Dataset entries:
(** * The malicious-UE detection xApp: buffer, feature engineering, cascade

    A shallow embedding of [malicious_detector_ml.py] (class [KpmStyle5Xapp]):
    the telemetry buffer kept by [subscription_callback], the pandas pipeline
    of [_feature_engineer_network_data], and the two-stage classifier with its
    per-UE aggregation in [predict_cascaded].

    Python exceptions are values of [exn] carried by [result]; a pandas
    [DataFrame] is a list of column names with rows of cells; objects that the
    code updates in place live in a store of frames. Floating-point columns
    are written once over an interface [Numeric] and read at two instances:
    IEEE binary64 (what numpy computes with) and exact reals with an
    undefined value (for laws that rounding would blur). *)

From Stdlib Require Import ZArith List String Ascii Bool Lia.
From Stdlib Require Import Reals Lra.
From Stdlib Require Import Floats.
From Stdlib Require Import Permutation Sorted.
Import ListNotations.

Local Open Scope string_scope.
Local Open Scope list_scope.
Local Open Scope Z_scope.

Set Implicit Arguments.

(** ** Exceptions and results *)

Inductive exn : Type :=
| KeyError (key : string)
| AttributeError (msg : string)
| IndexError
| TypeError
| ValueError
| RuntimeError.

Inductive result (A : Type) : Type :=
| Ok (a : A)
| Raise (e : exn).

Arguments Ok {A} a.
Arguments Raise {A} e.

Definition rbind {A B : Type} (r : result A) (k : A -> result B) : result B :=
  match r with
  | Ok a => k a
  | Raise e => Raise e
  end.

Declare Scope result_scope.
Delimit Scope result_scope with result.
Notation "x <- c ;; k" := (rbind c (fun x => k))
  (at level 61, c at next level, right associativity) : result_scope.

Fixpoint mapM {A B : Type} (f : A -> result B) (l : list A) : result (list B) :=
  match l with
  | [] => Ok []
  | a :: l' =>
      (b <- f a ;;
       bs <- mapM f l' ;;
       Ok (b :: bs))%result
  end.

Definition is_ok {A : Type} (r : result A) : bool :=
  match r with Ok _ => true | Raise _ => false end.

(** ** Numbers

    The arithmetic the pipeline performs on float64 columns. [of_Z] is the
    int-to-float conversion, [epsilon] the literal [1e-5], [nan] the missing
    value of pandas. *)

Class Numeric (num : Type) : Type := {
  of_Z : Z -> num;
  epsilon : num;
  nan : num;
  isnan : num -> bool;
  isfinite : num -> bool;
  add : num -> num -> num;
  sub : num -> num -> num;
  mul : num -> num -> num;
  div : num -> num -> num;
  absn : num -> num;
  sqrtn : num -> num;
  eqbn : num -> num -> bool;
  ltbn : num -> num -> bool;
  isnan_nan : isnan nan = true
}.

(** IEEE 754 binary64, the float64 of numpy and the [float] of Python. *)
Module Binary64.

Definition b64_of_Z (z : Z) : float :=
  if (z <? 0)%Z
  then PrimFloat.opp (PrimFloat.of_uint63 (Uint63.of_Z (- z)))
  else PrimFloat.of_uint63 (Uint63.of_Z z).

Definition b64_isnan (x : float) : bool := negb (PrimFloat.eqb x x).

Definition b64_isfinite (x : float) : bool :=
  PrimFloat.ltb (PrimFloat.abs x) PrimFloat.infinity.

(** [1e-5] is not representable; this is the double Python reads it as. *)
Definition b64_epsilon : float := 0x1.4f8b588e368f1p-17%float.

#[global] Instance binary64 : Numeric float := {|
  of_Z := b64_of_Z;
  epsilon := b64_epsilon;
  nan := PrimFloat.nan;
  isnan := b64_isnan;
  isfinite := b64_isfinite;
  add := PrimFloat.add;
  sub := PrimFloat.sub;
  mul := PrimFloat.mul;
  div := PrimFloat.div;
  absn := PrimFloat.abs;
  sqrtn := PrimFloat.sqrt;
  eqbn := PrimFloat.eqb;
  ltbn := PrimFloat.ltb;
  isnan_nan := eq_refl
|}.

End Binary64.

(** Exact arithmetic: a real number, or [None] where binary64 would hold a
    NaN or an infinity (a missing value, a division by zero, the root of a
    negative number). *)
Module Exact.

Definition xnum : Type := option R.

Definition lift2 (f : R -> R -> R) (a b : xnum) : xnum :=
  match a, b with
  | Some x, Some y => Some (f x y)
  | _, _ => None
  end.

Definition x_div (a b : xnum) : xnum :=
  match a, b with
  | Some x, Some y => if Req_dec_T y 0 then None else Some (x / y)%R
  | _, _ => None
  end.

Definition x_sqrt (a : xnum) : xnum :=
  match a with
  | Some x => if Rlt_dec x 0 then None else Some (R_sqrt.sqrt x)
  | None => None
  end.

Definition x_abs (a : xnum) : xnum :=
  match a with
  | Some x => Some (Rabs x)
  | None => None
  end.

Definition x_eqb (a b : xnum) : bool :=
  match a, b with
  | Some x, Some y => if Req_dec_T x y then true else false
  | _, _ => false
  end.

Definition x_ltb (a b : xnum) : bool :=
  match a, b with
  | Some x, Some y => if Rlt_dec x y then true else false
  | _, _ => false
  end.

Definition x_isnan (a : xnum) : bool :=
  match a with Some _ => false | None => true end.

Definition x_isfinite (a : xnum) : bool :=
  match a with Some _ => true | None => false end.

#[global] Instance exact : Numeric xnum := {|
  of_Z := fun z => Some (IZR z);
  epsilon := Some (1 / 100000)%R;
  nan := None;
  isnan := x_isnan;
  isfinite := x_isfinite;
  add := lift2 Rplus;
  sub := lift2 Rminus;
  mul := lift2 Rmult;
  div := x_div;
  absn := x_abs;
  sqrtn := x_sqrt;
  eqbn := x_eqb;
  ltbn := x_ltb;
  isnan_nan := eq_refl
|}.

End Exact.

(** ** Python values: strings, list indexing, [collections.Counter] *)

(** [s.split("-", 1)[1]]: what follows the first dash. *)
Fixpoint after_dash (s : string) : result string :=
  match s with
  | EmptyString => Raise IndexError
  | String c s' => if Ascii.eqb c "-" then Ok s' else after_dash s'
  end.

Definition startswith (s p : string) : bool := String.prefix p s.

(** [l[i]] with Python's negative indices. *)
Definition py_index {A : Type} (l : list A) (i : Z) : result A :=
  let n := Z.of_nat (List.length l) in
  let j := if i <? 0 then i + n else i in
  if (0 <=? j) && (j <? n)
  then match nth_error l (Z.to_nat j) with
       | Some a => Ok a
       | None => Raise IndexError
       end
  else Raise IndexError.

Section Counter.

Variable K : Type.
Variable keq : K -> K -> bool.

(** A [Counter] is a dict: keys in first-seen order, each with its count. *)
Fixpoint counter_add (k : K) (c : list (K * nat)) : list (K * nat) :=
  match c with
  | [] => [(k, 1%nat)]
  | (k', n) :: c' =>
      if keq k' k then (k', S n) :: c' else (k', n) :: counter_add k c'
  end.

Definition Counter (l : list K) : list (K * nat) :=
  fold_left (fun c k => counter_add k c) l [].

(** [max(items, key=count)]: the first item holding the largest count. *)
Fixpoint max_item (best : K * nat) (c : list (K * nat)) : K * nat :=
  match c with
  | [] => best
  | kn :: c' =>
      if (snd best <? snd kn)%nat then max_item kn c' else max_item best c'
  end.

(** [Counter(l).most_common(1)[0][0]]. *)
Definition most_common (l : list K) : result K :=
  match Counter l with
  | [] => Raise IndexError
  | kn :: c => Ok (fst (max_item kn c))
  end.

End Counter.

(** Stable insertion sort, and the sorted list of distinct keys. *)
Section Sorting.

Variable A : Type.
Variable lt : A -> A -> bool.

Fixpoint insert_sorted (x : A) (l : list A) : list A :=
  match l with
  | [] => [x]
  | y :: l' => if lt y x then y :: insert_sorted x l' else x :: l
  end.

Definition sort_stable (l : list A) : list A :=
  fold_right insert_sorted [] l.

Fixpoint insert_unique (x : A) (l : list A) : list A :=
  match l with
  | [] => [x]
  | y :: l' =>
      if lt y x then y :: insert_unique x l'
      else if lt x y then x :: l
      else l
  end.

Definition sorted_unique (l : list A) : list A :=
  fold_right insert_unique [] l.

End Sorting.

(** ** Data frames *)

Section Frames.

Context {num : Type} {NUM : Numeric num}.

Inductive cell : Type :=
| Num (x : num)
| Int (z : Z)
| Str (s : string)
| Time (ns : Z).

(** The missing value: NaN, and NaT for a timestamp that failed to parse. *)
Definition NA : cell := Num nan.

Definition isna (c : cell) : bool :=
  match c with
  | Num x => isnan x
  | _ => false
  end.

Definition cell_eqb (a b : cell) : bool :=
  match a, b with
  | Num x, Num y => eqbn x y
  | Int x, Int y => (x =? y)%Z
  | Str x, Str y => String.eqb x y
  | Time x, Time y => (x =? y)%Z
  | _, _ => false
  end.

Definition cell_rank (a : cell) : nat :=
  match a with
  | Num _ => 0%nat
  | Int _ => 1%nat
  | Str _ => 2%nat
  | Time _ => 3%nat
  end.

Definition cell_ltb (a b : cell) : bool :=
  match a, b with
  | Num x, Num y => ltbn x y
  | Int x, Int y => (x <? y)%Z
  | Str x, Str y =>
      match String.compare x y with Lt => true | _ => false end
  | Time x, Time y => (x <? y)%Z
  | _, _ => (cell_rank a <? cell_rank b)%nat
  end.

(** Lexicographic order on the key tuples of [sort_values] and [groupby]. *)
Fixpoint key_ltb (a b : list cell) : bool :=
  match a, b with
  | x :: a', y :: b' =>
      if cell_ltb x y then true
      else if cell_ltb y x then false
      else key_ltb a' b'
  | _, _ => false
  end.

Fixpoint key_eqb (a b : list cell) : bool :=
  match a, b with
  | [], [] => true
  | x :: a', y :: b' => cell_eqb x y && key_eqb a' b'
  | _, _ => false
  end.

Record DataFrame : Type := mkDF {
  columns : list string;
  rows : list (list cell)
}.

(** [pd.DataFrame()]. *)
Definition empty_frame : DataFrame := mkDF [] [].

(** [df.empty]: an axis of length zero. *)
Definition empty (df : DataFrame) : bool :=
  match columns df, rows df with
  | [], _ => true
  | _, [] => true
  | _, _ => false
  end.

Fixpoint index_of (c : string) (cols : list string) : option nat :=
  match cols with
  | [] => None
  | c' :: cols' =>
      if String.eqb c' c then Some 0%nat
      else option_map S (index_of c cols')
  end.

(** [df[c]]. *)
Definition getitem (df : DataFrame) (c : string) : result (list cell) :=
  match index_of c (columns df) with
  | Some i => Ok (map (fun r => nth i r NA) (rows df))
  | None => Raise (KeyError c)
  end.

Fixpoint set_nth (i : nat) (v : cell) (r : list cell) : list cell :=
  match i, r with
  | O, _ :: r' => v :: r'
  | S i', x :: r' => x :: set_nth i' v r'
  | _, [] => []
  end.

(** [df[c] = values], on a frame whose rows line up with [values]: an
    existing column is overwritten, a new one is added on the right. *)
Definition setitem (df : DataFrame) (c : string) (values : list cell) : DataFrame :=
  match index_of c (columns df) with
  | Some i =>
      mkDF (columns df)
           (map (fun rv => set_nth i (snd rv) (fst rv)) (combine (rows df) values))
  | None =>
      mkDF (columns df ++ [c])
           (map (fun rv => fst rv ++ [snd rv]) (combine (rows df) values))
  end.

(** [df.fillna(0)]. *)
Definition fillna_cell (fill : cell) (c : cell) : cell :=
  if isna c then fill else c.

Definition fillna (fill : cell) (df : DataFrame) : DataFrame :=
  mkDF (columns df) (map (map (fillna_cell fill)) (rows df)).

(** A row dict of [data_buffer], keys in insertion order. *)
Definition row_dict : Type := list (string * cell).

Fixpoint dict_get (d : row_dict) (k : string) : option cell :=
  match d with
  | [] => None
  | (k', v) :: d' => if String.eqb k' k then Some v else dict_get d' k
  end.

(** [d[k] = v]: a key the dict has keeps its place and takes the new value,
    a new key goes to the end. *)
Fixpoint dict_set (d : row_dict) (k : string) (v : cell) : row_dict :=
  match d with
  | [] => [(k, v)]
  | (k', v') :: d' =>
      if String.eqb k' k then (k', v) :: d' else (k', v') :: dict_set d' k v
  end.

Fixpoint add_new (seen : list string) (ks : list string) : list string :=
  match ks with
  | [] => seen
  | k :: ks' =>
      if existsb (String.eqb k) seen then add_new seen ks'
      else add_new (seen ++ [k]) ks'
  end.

• [Task directions]
Where in the entries above does the word "Import" appear? Copy each line that has it.

• [Task response]
From Stdlib Require Import ZArith List String Ascii Bool Lia.
From Stdlib Require Import Reals Lra.
From Stdlib Require Import Floats.
From Stdlib Require Import Permutation Sorted.
Import ListNotations.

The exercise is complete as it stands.